My solution: a Let $AI$ cut $BC$ at $R$. Then $\frac {RX}{RY}=\frac {BX}{CY}=\frac {AX}{AY}$$\implies $ $(AR,XY)=-1$$\implies $SX is the bisector of $\angle AST$. Similarly, we have $X$ is the incenter of $\triangle AST$$\implies $ $AS,AT$ are isogonal to each other, $\implies $ $(AST)$ is tangent to $(O)$. b Well-know that $BX$ and $CY$ are perpendicular to $AI$ and $\angle IDX=\angle IBX=\angle ICB=\angle IYD$$\implies $$ID^2=IX.IY$$\implies $$(I)$ and $(XY)$ are othogonal. Let $K$ be the midpoint of arc $TS$ of $(AST)$. Inversion with center $K$, radius $KT^2$, then $ST\mapsto (AST)$, $(I)\mapsto (I)$ $\implies $ $(AST)$ is tangent to $(I).$

My solution to part (b) Let circle $(S)$ be the A-mixtilinear circle and the circle $(T)$ which is tangent to the circumcircle$(O)$ internally at A and tangent to the incircle $(I)$ internally now according to part (a) it is sufficent to show that the middle point $M$ of $XY$ lies on circle $(T)$ applying homothetic transformation we get $\frac{r}{R_s}=\frac{R_T}{R}=\cos^2(\frac{A}{2})$ means $R_T=R\cos^2(\frac{A}{2})$ suppose circle $(T)$ meets the bisector of anlge $BAC$ again at point $Z$ now applying sine law we can get $AZ=2R\cos^2(\frac{A}{2})\cos(\frac{B-C}{2})=R\cos(\frac{A}{2})(\cos(\frac{A+B-C}{2})+\cos(\frac{A+C-B}{2}))=R\cos(\frac{A}{2})(\sin B+\sin C)=\frac{1}{2}(b+c)\cos(\frac{A}{2}))$ and applying sine law on $\triangle AEX$and $\triangle AFY$we can get $AX=c\cos(\frac{A}{2})$and $AY=b\cos(\frac{A}{2})$ so $AM=\frac{1}{2}(b+c)\cos(\frac{A}{2})=AZ$ which means $M=Z$ as disired!
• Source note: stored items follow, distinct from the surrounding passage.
Definition read_desc (m : GuestMemory) (table index : Z) :
    res GuestMemError (Z * Z * Z * Z) :=
  let base := u64 (table + DESC_SIZE * index) in
  addr ← read_u64 m base;
  len ← read_u32 m (u64 (base + 8));
  flags ← read_u16 m (u64 (base + 12));
  next ← read_u16 m (u64 (base + 14));
  Ok (addr, len, flags, next).

Definition has_flag (flags f : Z) : bool := negb (Z.land flags f =? 0).

Definition desc_seg (addr len flags : Z) : Segment :=
  mkSeg addr len (has_flag flags VIRTQ_DESC_F_WRITE).

(** ** Walking a chain *)

(** The loop of [expand_indirect]; [index], [count] and [steps] are [u16]. *)
Fixpoint expand_loop (fuel : nat) (q : Queue) (m : GuestMemory) (table count : Z)
    (index steps : Z) (segs : list Segment) : res GuestMemError (list Segment) :=
  match fuel with
  | O => NoFuel
  | S fuel =>
      if (count <=? index) || (max_indirect q <? steps) then Ok segs
      else
        '(addr, dlen, flags, next) ← read_desc m table index;
        let segs := segs ++ [desc_seg addr dlen flags] in
        if has_flag flags VIRTQ_DESC_F_NEXT
        then expand_loop fuel q m table count next (u16 (steps + 1)) segs
        else Ok segs
  end.

Definition expand_indirect (fuel : nat) (q : Queue) (m : GuestMemory) (table len : Z)
    (segs : list Segment) : res GuestMemError (list Segment) :=
  expand_loop fuel q m table (u16 (len / DESC_SIZE)) 0 0 segs.

(** The loop of [collect_chain]; [index] is [u16] and [steps] is [u32]. *)
Fixpoint collect_loop (fuel : nat) (q : Queue) (m : GuestMemory)
    (index steps : Z) (segs : list Segment) : res GuestMemError (list Segment) :=
  match fuel with
  | O => NoFuel
  | S fuel' =>
      if (q_size q <=? index) || (max_chain q <? steps) then Ok segs
      else
        '(addr, len, flags, next) ← read_desc m (q_desc q) index;
        segs ← (if has_flag flags VIRTQ_DESC_F_INDIRECT
                then expand_indirect fuel q m addr len segs
                else Ok (segs ++ [desc_seg addr len flags]));
        if has_flag flags VIRTQ_DESC_F_NEXT
        then collect_loop fuel' q m next (u32 (steps + 1)) segs
        else Ok segs
  end.

Definition collect_chain (fuel : nat) (q : Queue) (m : GuestMemory) (head : Z) :
    res GuestMemError (list Segment) :=
  collect_loop fuel q m head 0 [].

(** ** The operations of the engine *)

(** [pop]; on [Err] the queue is left as it was. *)
Definition pop (fuel : nat) (q : Queue) (m : GuestMemory) :
    res GuestMemError (option DescChain * Queue) :=
  idx ← avail_idx q m;
  if next_avail q =? idx then Ok (None, q)
  else
    head ← avail_ring q m (next_avail q);
    segs ← collect_chain fuel q m head;
    Ok (Some (mkChain head segs), set_next_avail q (u16 (next_avail q + 1))).

(** [add_used]: the state reached is kept when a later write fails. *)
Definition add_used (head len : Z) : io (Queue * GuestMemory) GuestMemError unit :=
  '(q, m) ← io_get;
  if q_size q =? 0 then io_read (fun _ => Panic)
  else
    let slot := next_used q mod q_size q in
    let elem := u64 (q_used q + 4 + 8 * slot) in
    _ ← io_update (fun '(q, m) => m ← write_u32 m elem head; Ok (q, m));
    _ ← io_update (fun '(q, m) => m ← write_u32 m (u64 (elem + 4)) len; Ok (q, m));
    _ ← io_modify (fun '(q, m) => (set_next_used q (u16 (next_used q + 1)), m));
    io_update (fun '(q, m) =>
      m ← write_u16 m (u64 (q_used q + 2)) (next_used q); Ok (q, m)).

(** [vring_need_event(event, new, old)] over wrapping [u16] indices. *)
Definition need_event (event new old : Z) : bool :=
  u16 (u16 (new - event) - 1) <? u16 (new - old).

Definition needs_interrupt (q : Queue) (m : GuestMemory) (old_used new_used : Z) :
    res GuestMemError bool :=
  if q_event_idx q then
    used_event ← read_u16 m (u64 (q_avail q + 4 + 2 * q_size q));
    Ok (need_event used_event new_used old_used)
  else
    avail_flags ← read_u16 m (q_avail q);
    Ok (Z.land avail_flags 1 =? 0).

Definition arm_notification (q : Queue) (m : GuestMemory) : res GuestMemError GuestMemory :=
  if q_event_idx q then
    write_u16 m (u64 (q_used q + 4 + 8 * q_size q)) (next_avail q)
  else
    flags ← read_u16 m (q_used q);
    write_u16 m (q_used q) (Z.land flags (not_w 16 1)).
(a) It is not difficult to get that $\angle AXB=\angle AYC=90^{\circ}$. Now we consider a inversion with power $\sqrt{AB\cdot AC}$ combined with a reflection about the angle bisector of $\angle A$. If $X,Y\leftrightarrow X',Y'$ then $\angle ACX'=\angle ABY'=90^{\circ}$. Then note if $AA_0$ is the diameter, then $A_0X'=A_0Y'$, and subsequently midpoint of $X'Y'$ is also midpoint of arc $BC$. Hence $S'T'//BC$ and thus $\gamma$ is tangent to the circumcircle. (b) By checking ratios, if we invert with power $\sqrt{AX\cdot AY}$ and reflect about the bisector of $\angle A$, then the incircle $\leftrightarrow$ $A$-excircle. From part (a), since $\angle SAI=\angle TAI$ and $(XSTY)$ is invariant, then $S\leftrightarrow T$ and $BC\leftrightarrow (AST)$. Hence problem follows from $BC$ tangent to $A$-excircle.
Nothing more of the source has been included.